Hawkish Fed Could Sink S&P 500 5% by Year-End, Wells Fargo Says
(Bloomberg) -- With all eyes on the Federal Reserve’s policy decision, Wells Fargo warned that any aggressive comment from Chairman Jerome Powell could worsen a sell-off in U.S. stocks.
U.S. central bankers are expected to raise interest rates Wednesday while signaling a slower approach to a gradual tightening in 2019. Should they turn out to be more hawkish than anticipated, the S&P 500 could fall as much as 5 percent by year-end, according to Chris Harvey, head of equity strategy at Wells Fargo.
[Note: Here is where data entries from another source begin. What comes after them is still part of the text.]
Lemma take_fresh_next now s x :
  up_ending (take_fresh now s x) = up_ending s
  /\ (0 <= up_next_sequence s <= U64_MAX ->
      up_next_sequence s <= up_next_sequence (take_fresh now s x) <= U64_MAX).
Proof. split; [done|]. cbn. unfold sat_u, U64_MAX. lia. Qed.

Lemma fold_fresh_next now l s :
  0 <= up_next_sequence s <= U64_MAX ->
  up_next_sequence s <= up_next_sequence (fold_left (take_fresh now) l s) <= U64_MAX.
Proof.
  revert s. induction l as [|y l IH]; intros s Hs; cbn [fold_left]; [lia|].
  destruct (take_fresh_next now s y) as [_ Hn]. specialize (Hn Hs). specialize (IH (take_fresh now s y)). lia.
Qed.

Lemma fold_fresh_ok session log now l s :
  policy_ok session log s -> up_ending s = false ->
  up_next_sequence (fold_left (take_fresh now) l s) < U64_MAX ->
  policy_ok session log (fold_left (take_fresh now) l s).
Proof.
  revert s. induction l as [|x l IH]; intros s H He Hmax; cbn [fold_left] in *; [done|].
  assert (0 <= up_next_sequence s <= U64_MAX) as Hb.
  { destruct H. unfold lo, zlen in *. lia. }
  destruct (take_fresh_next now s x) as [He' Hn]. specialize (Hn Hb).
  pose proof (fold_fresh_next now l (take_fresh now s x) ltac:(lia)).
  apply IH; [|by rewrite He'|done]. apply take_fresh_ok; try done. lia.
Qed.

Lemma cap_backlog_ok session log fuel s :
  policy_ok session log s -> policy_ok session log (cap_backlog fuel s).
Proof.
  revert s. induction fuel as [|fuel IH]; intros s H; cbn [cap_backlog]; [done|].
  destruct (_ <? _)%nat; [|done]. destruct (up_pending s) as [|p rest] eqn:E; [done|].
  apply IH. eapply policy_ok_same; [..|by eapply drop_ok]; try done. by left.
Qed.

Lemma cap_backlog_next fuel s : up_next_sequence (cap_backlog fuel s) = up_next_sequence s.
Proof.
  revert s. induction fuel as [|fuel IH]; intros s; cbn [cap_backlog]; [done|].
  destruct (_ <? _)%nat; [|done]. destruct (up_pending s); [done|]. by rewrite IH.
Qed.

Lemma cap_backlog_bound fuel s :
  (length (up_pending s) <= fuel + MAX_PENDING_SEGMENTS)%nat ->
  (length (up_pending (cap_backlog fuel s)) <= MAX_PENDING_SEGMENTS)%nat.
Proof.
  revert s. induction fuel as [|fuel IH]; intros s H; cbn [cap_backlog]; [lia|].
  destruct (Nat.ltb_spec MAX_PENDING_SEGMENTS (length (up_pending s))) as [Hl|Hl]; [|lia].
  destruct (up_pending s) as [|p rest] eqn:E; [cbn in Hl; lia|].
  apply IH. cbn in H |- *. lia.
Qed.

Lemma on_publish_ok session log snapshot now s :
  policy_ok session log s -> up_next_sequence (on_publish snapshot now s) < U64_MAX ->
  policy_ok session log (on_publish snapshot now s).
Proof.
  intros H. unfold on_publish. destruct (up_ending s) eqn:Ee; [done|].
  destruct (up_stopped s); [done|]. destruct (hs_segments snapshot) as [|x more]; [done|].
  rewrite cap_backlog_next. intros Hmax. apply cap_backlog_ok, fold_fresh_ok; [|done|done].
  eapply policy_ok_same; [..|exact H]; try done. by left.
Qed.

Lemma log_snoc (log : list UpEvent) e x : x ∈ log ++ [e] <-> x ∈ log \/ x = e.
Proof. by rewrite elem_of_app, list_elem_of_singleton. Qed.

Lemma finish_ok session log s : policy_ok session log s -> policy_ok session log (finish s).
Proof.
  intros []. assert (lo s <= up_next_sequence s) by (unfold lo, zlen; lia).
  assert (lo (finish s) = up_next_sequence s) as Elo by (unfold lo, finish, zlen; cbn; lia).
  split; rewrite ?Elo; cbn -[lo zseq]; try done.
  - lia.
  - by destruct (up_window s).
  - intros q Hq. specialize (ok_acked0 q Hq). lia.
  - intros x Hx. apply ok_listed0. destruct (up_window s); [right; tauto|tauto].
  - destruct (up_window s); [lia|done].
  - intros f q Hf Hq. destruct (ok_flight0 f q Hf Hq) as (Hs & Hb & Hd). split_and!; try done; try lia.
    destruct Hd as [Hd|[Ha _]]; [by left|right; by auto].
Qed.

(** A segment request sent for the first pending segment. *)
Lemma segment_sent_ok session log s s' p rest r :
  policy_ok session log s -> up_pending s = p :: rest -> up_ending s = false ->
  map ps_sequence (up_pending s') = map ps_sequence (up_pending s) ->
  up_session s' = up_session s -> up_next_sequence s' = up_next_sequence s ->
  up_window s' = up_window s -> up_sent_window s' = up_sent_window s ->
  up_window_floor s' = up_window_floor s -> up_target_duration s' = up_target_duration s ->
  up_ending s' = up_ending s ->
  (if_target <$> up_in_flight s') = Some (TSegment (ps_sequence p)) ->
  policy_ok session (log ++ [ESegment (ps_sequence p) r]) s'.
Proof.
  intros H E Ee Ep E1 E2 E4 E5 E6 E7 E8 Ef.
  destruct (zseq_pending_head _ _ _ _ _ H E) as (Hp & _ & Hlt). destruct H.
  assert (length (up_pending s') = length (up_pending s)) as El
    by (rewrite <- (length_map ps_sequence), Ep; apply length_map).
  assert (lo s' = lo s) as Elo by (unfold lo, zlen; by rewrite E2, El).
  split; rewrite ?Elo, ?E1, ?E2, ?E4, ?E5, ?E6, ?E7; try done.
  - by rewrite Ep, El.
  - intros q [Hq|Hq]%log_snoc; [by apply ok_acked0|done].
  - intros x Hx. destruct (ok_listed0 x Hx). split; [|done]. apply log_snoc. by left.
  - intros l r' [Hl|Hl]%log_snoc; [by eapply ok_playlists0|done].
  - intros f q Hf Hq. rewrite Hf in Ef. injection Ef as Ef. rewrite Hq in Ef. injection Ef as ->.
    rewrite Hp in *. split_and!; [exists r; apply log_snoc; by right|lia|lia|].
    right. split; [intros a [Ha|Ha]%log_snoc; [|done]; specialize (ok_acked0 a Ha); lia|].
    right. split; [done|]. intros Hn. rewrite Hn in El. by rewrite E in El.
  - congruence.
Qed.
“If the Fed is one and done or on an extended break, we would expect equities to firm and move higher,” Harvey wrote in a note to clients. “If the Fed says steady as she goes, we would expect sentiment to break.”
The S&P 500 has tumbled 12 percent from its September peak as investors fled risky assets amid mounting concerns over U.S.-China trade tensions, higher interest rates and a possible economic recession. Down over the last three, six and 12 months, the index represents a rare market backdrop for Fed policy makers, one that has accompanied just two of 76 rate increases since 1980.
President Donald Trump has urged the central bank to stop raising rates, saying further tightening will hurt market liquidity. But a Fed that’s too dovish can also weigh on sentiment, as that would reinforce investor fears over an economic slowdown, according to Mike Wilson, the chief U.S. equity strategist at Morgan Stanley.
“If the Fed does turn out to be more dovish than expected there is a good chance it is because the data is forcing them to be,” Wilson wrote in a note Monday. “That environment would not be good for equities.”